Menyikapi dua pendapat ulama ini, Abdul Fattah memilih berada di tengah. “Saya berada di tengah, di antara dua kecenderungan pendapat yang menolak atau menerima. Bila dikatakan bahwa Al-Qur’an tidak mengandung isyarat ilmiah sama-sekali, itu adalah sikap yang ekstrim, dan sebaliknya, mengatakan Al-Qur’an mengandung segala bentuk ilmu pengetahuan, juga tidak benar,” urainya, seperti disampaikan oleh Muhammad Arifin, MA, selaku penerjemah dalam kegiatan ini.
Abdul Fattah selanjutnya menyampaikan tiga syarat diterimanya pendekatan sains dalam menafsirkan Al-Qur’an, pertama, hasil penafsiran Al-Qur’an tidak boleh keluar dari tujuan utama diturunkannya Al-Qur’an, yaitu sebagai kitab hidayah. Apa pun upaya penafsiran ilmiah atau temuan i’jaz Al-Qur’an harus diarahkan kepada hidayah. Kedua, harus ada unsur yang menunjukkan keagungan Al-Qur’an. Jangan sampai upaya membahas tafsir ilmi malah merendahkan Al-Qur’an bila dibandingkan dengan temuan-temuan sains yang sedemikian maju. Ketiga, pastikan tidak ada kontradiksi antara ayat-ayat kauniyah yang menjadi dasar pengembangan temuan ilmiah dengan Al-Qur’an dan sains.
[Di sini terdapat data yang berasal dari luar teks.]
Lemma assign_column_returns order task cols :
  head_resolves order cols ->
  exists cols', Optimistic.assign_column defs order task cols = inl cols'.
Proof.
  intros Hh. unfold Optimistic.assign_column.
  destruct (truthy_attr (head order)) as [firstColId|] eqn:Hf.
  - destruct (Hh firstColId Hf) as [c Hc]. rewrite Hc.
    destruct (truthy_attr (getColumnIdByStatus defs (task_status task)))
      as [columnId|]; [|by eexists].
    destruct (cols !! columnId); by eexists.
  - destruct (truthy_attr (getColumnIdByStatus defs (task_status task)))
      as [columnId|]; [|by eexists].
    destruct (cols !! columnId); by eexists.
Qed.

Variable board : BoardData.
Variable records : gmap string EntityRecord.

(** The task ids of the records that are not skipped, in load order. *)
Fixpoint loaded_ids (ids : list string) : list string :=
  match ids with
  | [] => []
  | r :: rest =>
      if Optimistic.is_harness_mock (records !! r) then loaded_ids rest
      else task_id (incoming records r) :: loaded_ids rest
  end.

Lemma load_record_either r acc :
  let acc' := either (Optimistic.load_record defs board records r acc) in
  (Optimistic.is_harness_mock (records !! r) = true /\ acc' = acc)
  \/ (Optimistic.is_harness_mock (records !! r) = false
      /\ exists t, task_id t = task_id (incoming records r)
         /\ Optimistic.ld_tasks acc' = <[task_id t := t]> (Optimistic.ld_tasks acc)
         /\ (Optimistic.ld_columns acc' = Optimistic.ld_columns acc
             \/ exists cid, Optimistic.ld_columns acc'
                            = push_taskId cid (task_id t) (Optimistic.ld_columns acc))).
Proof.
  simpl. unfold Optimistic.load_record.
  destruct (Optimistic.is_harness_mock (records !! r)); [by left|]. right.
  split; [done|]. fold (incoming records r).
  set (t := Optimistic.reconcile _ _ _).
  exists t. split; [apply reconcile_id|].
  pose proof (assign_column_either (columnOrder board) t (Optimistic.ld_columns acc))
    as Hcols.
  destruct (Optimistic.assign_column defs (columnOrder board) t
              (Optimistic.ld_columns acc)); simpl in *; by split.
Qed.
Lemma in_select (mask : A -> bool) (p : Z * A) df :
  In p (Pandas.select mask df) <-> In p df /\ mask (snd p) = true.
Proof. unfold Pandas.select. apply filter_In. Qed.

(** What a query returns: the rows of the file that pass [mask], each
    under its position in the file. *)
Lemma in_query (mask : A -> bool) (key : A -> string) rows label (r : A) :
  In (label, r)
     (let df := Pandas.read_csv rows in
      if Pandas.empty df then []
      else
        let selected := Pandas.select mask df in
        if negb (Pandas.empty selected) then Pandas.sort_values_desc key selected
        else selected)
  <-> (0 <= label)%Z /\ rows !! Z.to_nat label = Some r /\ mask r = true.
Proof.
  cbv zeta. unfold Pandas.read_csv.
  assert (Q : In (label, r) (Pandas.select mask (Pandas.enumerate_from 0 rows))
              <-> (0 <= label)%Z /\ rows !! Z.to_nat label = Some r /\ mask r = true).
  { rewrite in_select, in_enumerate, Z.sub_0_r. cbn [snd]. tauto. }
  destruct (Pandas.empty (Pandas.enumerate_from 0 rows)) eqn:E.
  - apply empty_enumerate in E. subst rows. cbn. split; [tauto |].
    intros (_ & H & _). discriminate H.
  - destruct (negb _); [rewrite in_sort_values_desc |]; exact Q.
Qed.

End Frames.

(** ** The expense and backlog files *)

Section RecordStore.
Import Pandas DataUtils Spec.

Lemma target_Some {A : Type} (file : option (list A)) (index : Z) (r : A) :
  target file index = Some r ->
  (0 <= index)%Z /\ exists rows, file = Some rows /\ rows !! Z.to_nat index = Some r.
Proof.
  unfold target. destruct (Z.leb_spec 0 index); [| discriminate].
  destruct file as [rows |]; cbn [data_rows]; [eauto | discriminate].
Qed.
Dengan mantab Abdul Fattah mengatakan, “Kita boleh manafsirkan ayat-ayat Al-Qur’an secara ilmiah, menggali ilmu pengetahuan dengan berdasarkan ayat-ayat Al-Qur’an, dan boleh menghubungkan ayat-ayat Al-Qur’an dengan hasil-hasil temuan sains dengan tiga persyaratan di atas,” tegasnya.
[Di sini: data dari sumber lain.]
(** C9, as stated, fails for the triangle store.  The tetrahedron below has
    four valid vertex indices and the triangle index [-1] in its first slot:
    [insideTetrahedron] indexes [triangles] with it. *)
Lemma insideTetrahedron_reads_triangle_minus_one :
  let tetra := Tetrahedron.mk (mkInt4 0 1 2 3) (mkInt4 (-1) 1 2 3)
                              (mkInt4 (-1) (-1) (-1) (-1)) 0 false in
  ~ sentinel tetra /\
  In (Access Triangles FromTetrahedron (-1))
     (insideTetrahedron_accesses (corner_mesh 1) (mkVector3d 0 0 0) tetra).
Proof.
  cbv zeta. split.
  - apply outer_false. reflexivity.
  - vm_compute. do 4 right. left. reflexivity.
Qed.

(** On [corner_mesh 1] the first access of [insideTetrahedron] reads vertex 0
    of the tetrahedron, whose index is valid. *)
Lemma insideTetrahedron_accesses_guarded_witness :
  (forall j, (j < 4)%nat -> get4 (Tetrahedron.vertices corner_tetra) j <> -1) /\
  a_index (Access Vertices FromTetrahedron 0) <> -1.
Proof.
  destruct (insideTetrahedron_accesses_guarded (corner_mesh 1)
              (mkVector3d 0 0 0) corner_tetra (Access Vertices FromTetrahedron 0))
    as (Hv & Hi & _).
  - vm_compute. left. reflexivity.
  - split; [exact Hv|]. apply Hi; reflexivity.
Defined.

(** * Tetrahedron::valid *)

(** C8, as the code has it.  [valid()] looks at the first vertex index only:
    it is false iff that index is invalid.  A tetrahedron that is not valid
    is a sentinel for [insideTetrahedron]; the converse holds for the
    tetrahedra whose indices are all invalid or all valid, on which [valid()]
    and the test of [insideTetrahedron] classify alike. *)
Theorem valid_first_index (tetra : Tetrahedron.t) :
  (Tetrahedron.valid tetra = false <->
   get4 (Tetrahedron.vertices tetra) 0 = -1) /\
  (Tetrahedron.valid tetra = false -> sentinel tetra) /\
  (all_or_none tetra ->
   (Tetrahedron.valid tetra = false <-> sentinel tetra) /\
   Tetrahedron.valid tetra = negb (outer tetra)).
Proof.
  assert (V : Tetrahedron.valid tetra = false <->
              get4 (Tetrahedron.vertices tetra) 0 = -1).
  { unfold Tetrahedron.valid. rewrite negb_false_iff. apply Z.eqb_eq. }
  assert (S : Tetrahedron.valid tetra = false -> sentinel tetra).
  { intros H. exists 0%nat. split; [lia | now apply V]. }
  split; [exact V|]. split; [exact S|].
  intros A.
  assert (B : sentinel tetra -> Tetrahedron.valid tetra = false).
  { intros (j & Hj & E). apply V. apply (A j 0%nat); auto; lia. }
  split; [split; assumption|].
  destruct (outer tetra) eqn:Ho; cbn.
  - apply B. now apply outer_spec.
  - apply not_false_is_true. intros Hv.
    apply S, outer_spec in Hv. congruence.
Qed.
(** * GPX anonymizer: [calculate_distance] and [anonymize_gpx] of main.py

    The two functions of main.py that carry the geometry are embedded
    here.  Python's [float] and the functions of the [math] module are
    kept behind the interface [PyFloat], so that every definition reads
    like the source and every structural property is proved for all
    arithmetics at once.  The instance [RFloat] interprets the interface
    in the real numbers: it is the spherical-Earth model in exact
    arithmetic, in which [math.sqrt] and [math.asin] still raise outside
    their domains.  The rounding of binary floating point is not
    modelled: what is proved of [RFloat] is proved of the formulas, and
    what depends on rounding is stated over the interface. *)

From Stdlib Require Import Reals RNsatz Lra Lia Psatz List String ZArith Bool.
Import ListNotations.

Set Implicit Arguments.

(** ** Exceptions and results *)

(** The exceptions the body of [anonymize_gpx] can raise. *)
Inductive exn : Type :=
| ValueError (msg : string)
| IndexError (msg : string).

(** [str(e)] *)
Definition str (e : exn) : string :=
  match e with
  | ValueError msg => msg
  | IndexError msg => msg
  end.

(** [fastapi.HTTPException(status_code=..., detail=...)] *)
Record HTTPException : Type := mkHTTPException {
  status_code : Z;
  detail : string
}.

Inductive result (E A : Type) : Type :=
| Ok (a : A)
| Raise (e : E).

Arguments Ok {E A} a.
Arguments Raise {E A} e.

Definition bind {E A B : Type} (m : result E A) (k : A -> result E B)
  : result E B :=
  match m with
  | Ok a => k a
  | Raise e => Raise e
  end.

Declare Scope py_monad_scope.
Delimit Scope py_monad_scope with pym.
Notation "x <- m ;; k" := (bind m (fun x => k))
  (at level 61, m at next level, right associativity) : py_monad_scope.
Notation "' pat <- m ;; k" := (bind m (fun x => match x with pat => k end))
  (at level 61, pat pattern, m at next level, right associativity)
  : py_monad_scope.

Definition math_domain_error : exn := ValueError "math domain error".
Definition list_index_error : exn := IndexError "list index out of range".

(** A [math] function that raises [ValueError] outside its domain. *)
Definition domain {A : Type} (o : option A) : result exn A :=
  match o with
  | Some v => Ok v
  | None => Raise math_domain_error
  end.

(** [l[i]] *)
Definition index {A : Type} (l : list A) (i : nat) : result exn A :=
  match nth_error l i with
  | Some x => Ok x
  | None => Raise list_index_error
  end.

(** The list after [l[i] = v], for [i] in range. *)
Fixpoint replace_nth {A : Type} (l : list A) (i : nat) (v : A) : list A :=
  match l, i with
  | [], _ => []
  | _ :: t, O => v :: t
  | h :: t, S j => h :: replace_nth t j v
  end.

(** [l[i].attr = ...]: the object at [i] is fetched, then updated in place. *)
Definition update_at {A : Type} (l : list A) (i : nat) (f : A -> A)
  : result exn (list A) :=
  bind (index l i) (fun x => Ok (replace_nth l i (f x))).

(** [range(n)] *)
Definition range (n : nat) : list nat := seq 0 n.

(** [for i in idx: s = body(i, s)], stopping at the first exception. *)
Fixpoint for_each {S : Type} (idx : list nat)
    (body : nat -> S -> result exn S) (s : S) : result exn S :=
  match idx with
  | [] => Ok s
  | i :: rest => bind (body i s) (for_each rest body)
  end.

(** ** Floats and the [math] module *)

Class PyFloat (F : Type) : Type := {
  of_int : Z -> F;                (* an [int] literal used as a float *)
  fadd : F -> F -> F;
  fsub : F -> F -> F;
  fmul : F -> F -> F;
  fdiv : F -> F -> F;
  fpow2 : F -> F;                 (* [x**2] *)
  truthy : F -> bool;             (* [bool(x)]: false exactly for zero *)
  math_sin : F -> F;
  math_cos : F -> F;
  math_atan2 : F -> F -> F;
  math_sqrt : F -> option F;      (* [None]: ValueError, math domain error *)
  math_asin : F -> option F;      (* [None]: ValueError, math domain error *)
  math_radians : F -> F;
  math_degrees : F -> F
}.

Declare Scope py_scope.
Delimit Scope py_scope with py.
Notation "x + y" := (fadd x y) : py_scope.
Notation "x - y" := (fsub x y) : py_scope.
Notation "x * y" := (fmul x y) : py_scope.
Notation "x / y" := (fdiv x y) : py_scope.

(** ** The data model of gpxpy, as far as main.py reads and writes it *)

Section Model.

Context {F : Type} {PF : PyFloat F}.

Record GPXTrackPoint : Type := mkPoint {
  latitude : F;
  longitude : F;
  elevation : option F            (* [None] when the file gives none *)
}.

Record GPXTrackSegment : Type := mkSegment {
  points : list GPXTrackPoint
}.

Record GPXTrack : Type := mkTrack {
  segments : list GPXTrackSegment
}.

Record GPX : Type := mkGPX {
  tracks : list GPXTrack
}.

Definition set_latitude (v : F) (p : GPXTrackPoint) : GPXTrackPoint :=
  mkPoint v (longitude p) (elevation p).

Definition set_longitude (v : F) (p : GPXTrackPoint) : GPXTrackPoint :=
  mkPoint (latitude p) v (elevation p).

Definition set_elevation (v : option F) (p : GPXTrackPoint) : GPXTrackPoint :=
  mkPoint (latitude p) (longitude p) v.

Local Open Scope py_scope.
Local Open Scope py_monad_scope.

(** ** [calculate_distance] (main.py, lines 54-66) *)

(** The value [a] of the Haversine formula, from the four angles already
    in radians (line 62). *)
Definition haversine_a (lat1 lon1 lat2 lon2 : F) : F :=
  let dlat := lat2 - lat1 in
  let dlon := lon2 - lon1 in
  fpow2 (math_sin (dlat / of_int 2))
  + math_cos lat1 * math_cos lat2 * fpow2 (math_sin (dlon / of_int 2)).

Definition calculate_distance (lat1 lon1 lat2 lon2 : F) : result exn F :=
  let R := of_int 6371 in
  let lat1 := math_radians lat1 in
  let lon1 := math_radians lon1 in
  let lat2 := math_radians lat2 in
  let lon2 := math_radians lon2 in
  let a := haversine_a lat1 lon1 lat2 lon2 in
  r <- domain (math_sqrt a) ;;
  s <- domain (math_asin r) ;;
  let c := of_int 2 * s in
  let distance := R * c in
  Ok distance.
Pernyataan itu kemudian ia lanjutkan dengan memberi argumen tambahan, “Dahulu Al-Qur’an dikaji oleh para ulama dalam aspek kemukjizatan tata bahasa, satra, atau balagah-nya, hal itu menjadi tepat bagi mereka yang berbahasa Arab. Sedangkan bagi mereka yang tidak memahami Bahasa Arab akan kesulitan merasakan kemukjizatan Al-Qur’an dalam aspek itu. Padahal Rasulullah Saw diturunkan untuk semua umat manusia. Maka, pada aspek ilmu pengetahuanlah, semua orang, baik orang Araba atau non Arab memiliki kesempatan yang sama. untuk memahami kemukjizatan Al-Qur’an,” pungkasnya. [bp]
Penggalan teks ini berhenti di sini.